Y la entiendo. Se refiere a lo rara qué es la vida y cuánta incertidumbre alberga nuestra existencia, y como nosotros vamos por ahí, muy campantes, haciendo plantes a futuro, aún cuando sabemos que puede acabarse en el momento menos pensado. Le doy la razón, y recuerdo una cita de una crónica de Salcedo Ramos, que me impactó mucho: 

"Estás vivo, haces planes y hasta tienes vanidades, le subes
 el volumen a la música, pero de repente, cuando vas en lo
 mejor del baile, una mano invisible te señala, y entonces, de
 un solo golpe, la fiesta se te acaba" 
- Cita a ciegas con la muerte -

Si algo salva el tedio que me producen las citas médicas en ese consultorio un fin de semana, es saber que voy a tener un breve intercambio de palabras con Martha, quien, mientras me cobra la consulta, siempre sale con un tema que analiza de forma interesante. En la anterior , recuerdo, me hablo sobre el amor.

jueves, 17 de octubre de 2019

Giro inesperado

Ayer llegué muy cansado a la casa y me tumbé en la cama. Tenía intención de escribir algo acá, pero el cansancio me ganó y pensé en ver una película que había dejado a la mitad, no sin antes sentirme un poco mal de no haber tenido la voluntad suficiente para pararme de la cama y teclear unas cuantas palabras. 

Antes de prender el televisor cerré los ojos y casi me quedo dormido, pero aproveché que tenía los lentes de contacto puestos, y cuando me puse de pie para quitármelos, decidí terminar de ver la película. 

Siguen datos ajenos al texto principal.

(** X11: a display update hands to [FillTile] exactly the tiles the reader
    reports dirty (all 24 after a border change), each once and in the
    reader's order, so a tile that is not dirty is never redrawn; with no
    dirty tile and no border change it calls nothing beyond its two
    questions to the reader and leaves the player as it is. *)
Theorem display_update_fills_dirty (mgr : Manager) (self : cdgPlayer) :
  let result := cdgDisplayUpdate mgr self in
  tilesFilled (snd result) = GetDirtyTiles (packetReader (fst result)) /\
  (fills (snd result) = [] ->
   GetDirtyTiles (packetReader (fst result)) = GetDirtyTiles (packetReader self)) /\
  (fills (snd result) <> [] -> GetDirtyTiles (packetReader (fst result)) = allTiles) /\
  (GetBorderColour (packetReader self) = borderColour self ->
   GetDirtyTiles (packetReader self) = [] ->
   result = (self, [EvGetBorderColour; EvGetDirtyTiles])).
Proof.
  cbv zeta. pose proof (cdgDisplayUpdate_cases mgr self) as H. cbv zeta in H.
  destruct (opt_colour_eqb (GetBorderColour (packetReader self)) (borderColour self))
    eqn:E.
  - rewrite H. cbn [fst snd]. split_calls.
    destruct (redraw_calls mgr self (GetDirtyTiles (packetReader self)))
      as (-> & -> & _ & Hnone & _).
    cbn. repeat split; auto; try congruence.
    intros _ Hclean. rewrite (Hnone Hclean). reflexivity.
  - assert (GetBorderColour (packetReader self) <> borderColour self) as Hne.
    { intros Heq. apply opt_colour_eqb_eq in Heq. congruence. }
    destruct (GetBorderColour (packetReader self)) as [c|] eqn:Hseen;
      cbv zeta in H; rewrite H; cbn [fst snd]; split_calls;
      match goal with
      | |- context [redraw ?m ?s ?l] =>
          destruct (redraw_calls m s l) as (-> & -> & _)
      end;
      cbn; repeat split; auto; try congruence.
Qed.

(** X12: in the modes that blit tiles straight to the display (none, quick,
    int) an update with fewer than 24 dirty tiles flips nothing and hands
    [pygame.display.update] the rectangles of the dirty tiles, one each; with
    24 dirty tiles or more it flips the whole display once instead; in soft
    mode any update with a dirty tile flips once.  Without a dirty tile no
    mode updates or flips anything. *)
Theorem display_update_or_flip (mgr : Manager) (self : cdgPlayer) :
  let result := cdgDisplayUpdate mgr self in
  let tiles := GetDirtyTiles (packetReader (fst result)) in
  (tiles = [] -> flips (snd result) = 0%nat /\ partialUpdates (snd result) = []) /\
  (tiles <> [] -> zoom_mode (options mgr) = "soft"%string ->
   flips (snd result) = 1%nat /\ partialUpdates (snd result) = []) /\
  (tiles <> [] -> directZoom mgr ->
   if Z.of_nat (List.length tiles) <? 24
   then flips (snd result) = 0%nat /\
        partialUpdates (snd result) = [map (tileRect self) tiles]
   else flips (snd result) = 1%nat /\ partialUpdates (snd result) = []).
Proof.
  cbv zeta. pose proof (cdgDisplayUpdate_cases mgr self) as H. cbv zeta in H.
  destruct (opt_colour_eqb (GetBorderColour (packetReader self)) (borderColour self));
    [|destruct (GetBorderColour (packetReader self)) as [c|]; cbv zeta in H];
    rewrite H; cbn [fst snd packetReader set_packetReader set_borderColour];
    split_calls;
    match goal with
    | |- context [redraw ?m ?s ?l] =>
        destruct (redraw_calls m s l) as (_ & _ & _ & R0 & Rsoft & Rdirect)
    end.
  - split; [intros Hn; rewrite (R0 Hn); auto|]. split.
    + intros Hn Hz. destruct (Rsoft Hn Hz) as [-> ->]. auto.
    + intros Hn Hz. specialize (Rdirect Hn Hz).
      destruct (Z.of_nat (List.length (GetDirtyTiles (packetReader self))) <? 24);
        destruct Rdirect as [-> ->]; auto.
  - change (GetDirtyTiles (MarkTilesDirty (packetReader self))) with allTiles.
    split; [discriminate|]. split.
    + intros Hn Hz. destruct (Rsoft Hn Hz) as [-> ->]. auto.
    + intros Hn Hz. specialize (Rdirect Hn Hz).
      change (Z.of_nat (List.length allTiles) <? 24) with false in Rdirect |- *.
      destruct Rdirect as [-> ->]. auto.
  - split; [intros Hn; rewrite (R0 Hn); auto|]. split.
    + intros Hn Hz. destruct (Rsoft Hn Hz) as [-> ->]. auto.
    + intros Hn Hz. specialize (Rdirect Hn Hz).
      destruct (Z.of_nat (List.length (GetDirtyTiles (packetReader self))) <? 24);
        destruct Rdirect as [-> ->]; auto.
Qed.

(** X13: after a resize the next display update redraws the entire screen:
    it fills all 24 tiles and, in each of the four zoom modes, flips the
    whole display once rather than updating rectangles. *)
Theorem resize_then_update_flips (mgr : Manager) (newSize : Z * Z) (self : cdgPlayer) :
  directZoom mgr \/ zoom_mode (options mgr) = "soft"%string ->
  let resized := fst (doResize mgr newSize self) in
  let result := cdgDisplayUpdate mgr resized in
  tilesFilled (snd result) = allTiles /\
  flips (snd result) = 1%nat /\
  partialUpdates (snd result) = [].
Proof.
  intros Hzoom resized result.
  assert (GetDirtyTiles (packetReader resized) = allTiles) as Hdirty by reflexivity.
  pose proof (cdgDisplayUpdate_cases mgr resized) as H. cbv zeta in H.
  assert (GetDirtyTiles (packetReader (fst result)) = allTiles) as Hall.
  { unfold result.
    destruct (opt_colour_eqb (GetBorderColour (packetReader resized)) (borderColour resized));
      [|destruct (GetBorderColour (packetReader resized)); cbv zeta in H];
      rewrite H; reflexivity. }
  assert (tilesFilled (snd result) = GetDirtyTiles (packetReader (fst result))) as Hfilled.
  { unfold result.
    destruct (opt_colour_eqb (GetBorderColour (packetReader resized)) (borderColour resized));
      [|destruct (GetBorderColour (packetReader resized)); cbv zeta in H];
      rewrite H; cbn [fst snd]; split_calls;
      match goal with
      | |- context [redraw ?m ?s ?l] => destruct (redraw_calls m s l) as (-> & _)
      end; reflexivity. }
  split; [rewrite Hfilled; exact Hall|].
  unfold result in *.
  destruct (opt_colour_eqb (GetBorderColour (packetReader resized)) (borderColour resized));
    [|destruct (GetBorderColour (packetReader resized)); cbv zeta in H];
    rewrite H in Hall |- *; cbn [fst snd] in Hall |- *; split_calls;
    match goal with
    | |- context [redraw ?m ?s ?l] =>
        destruct (redraw_calls m s l) as (_ & _ & _ & _ & Rsoft & Rdirect)
    end;
    cbn [packetReader set_packetReader set_borderColour] in Hall;
    try rewrite Hdirty in *;
    (destruct Hzoom as [Hz|Hz];
     [specialize (Rdirect ltac:(discriminate) Hz);
      change (Z.of_nat (List.length allTiles) <? 24) with false in Rdirect;
      destruct Rdirect as [-> ->]
     |destruct (Rsoft ltac:(discriminate) Hz) as [-> ->]]);
    auto.
Qed.

(** X14: a display update leaves nothing for an immediate second one to do
    about the border: the second neither fills the display nor marks tiles,
    and returns the player unchanged. *)
Theorem display_update_settles (mgr mgr' : Manager) (self : cdgPlayer) :
  let first := cdgDisplayUpdate mgr self in
  let second := cdgDisplayUpdate mgr' (fst first) in
  fst second = fst first /\
  fills (snd second) = [] /\
  marksAllDirty (snd second) = 0%nat.
Proof.
  cbv zeta.
  assert (borderColour (fst (cdgDisplayUpdate mgr self))
          = GetBorderColour (packetReader (fst (cdgDisplayUpdate mgr self)))) as Hsync.
  { pose proof (cdgDisplayUpdate_cases mgr self) as H. cbv zeta in H.
    destruct (opt_colour_eqb (GetBorderColour (packetReader self)) (borderColour self))
      eqn:E; [apply opt_colour_eqb_eq in E|
              destruct (GetBorderColour (packetReader self)) eqn:Hseen; cbv zeta in H];
      rewrite H; cbn [fst borderColour set_borderColour packetReader set_packetReader];
      rewrite ?GetBorderColour_MarkTilesDirty; congruence. }
  pose proof (cdgDisplayUpdate_cases mgr' (fst (cdgDisplayUpdate mgr self))) as H.
  cbv zeta in H. rewrite <- Hsync in H.
  assert (opt_colour_eqb (borderColour (fst (cdgDisplayUpdate mgr self)))
                         (borderColour (fst (cdgDisplayUpdate mgr self))) = true) as E
    by (apply opt_colour_eqb_eq; reflexivity).
  rewrite E in H. rewrite H. cbn [fst snd]. split_calls.
  match goal with
  | |- context [redraw ?m ?s ?l] => destruct (redraw_calls m s l) as (_ & -> & -> & _)
  end.
  auto.
Qed.

End DisplayClaims.

(** ** The consumed count and the reader *)

Lemma nondecreasing_tail (x : Z) (l : list Z) :
  nondecreasing (x :: l) -> nondecreasing l.
Proof. destruct l as [|y l]; cbn; tauto. Qed.

Lemma nondecreasing_last (l : list Z) :
  forall x d, nondecreasing (x :: l) -> l <> [] -> x <= last l d.
Proof.
  induction l as [|y l IH]; intros x d Hn Hne; [congruence|].
  destruct Hn as [Hxy Hn].
  destruct l as [|z l]; [cbn; lia|].
  specialize (IH y d Hn ltac:(discriminate)).
  change (last (y :: z :: l) d) with (last (z :: l) d). lia.
Qed.

Lemma last_from_head {A : Type} (l : list A) :
  forall a d : A, last (a :: l) d = last l a.
Proof.
  induction l as [|b l IH]; intros a d; [reflexivity|].
  change (last (a :: b :: l) d) with (last (b :: l) d).
  rewrite (IH b d), (IH b a). reflexivity.
Qed.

Era, digamos, un thriller psicológico, en el que no se sabía si el personaje alucinaba o si en verdad estaba viviendo todo lo que le pasaba. 

Al final la historia tenía un giro inesperado que lo dejaba todo claro, y ese, creo, fue el gancho narrativo con el que sus creadores querían dejar claro lo tesos que son al momento de narrar una historia. 

No sé que tanto se debe recurrir a esos giros inesperados de último momento para concluir una historia. Creo que me habría gustado más si hubieran dejado el final abierto. A pesar de lo absurdo que resultaba todo, tenía ganas de que en verdad el personaje estuviera alucinando o, mejor aún, que no fuera ilusión sino la mera realidad patas arriba. 

Igual no culpo a los creadores de la película, pues bien se sabe que una de las partes más jodidas de la creación de una historia es el final, quizá el segmento que debe ser más pulcro, y del que uno, como lector o televidente y por pura pereza, siempre espera uno de esos finales redonditos que conectan todos los puntos, por decirlo de alguna manera.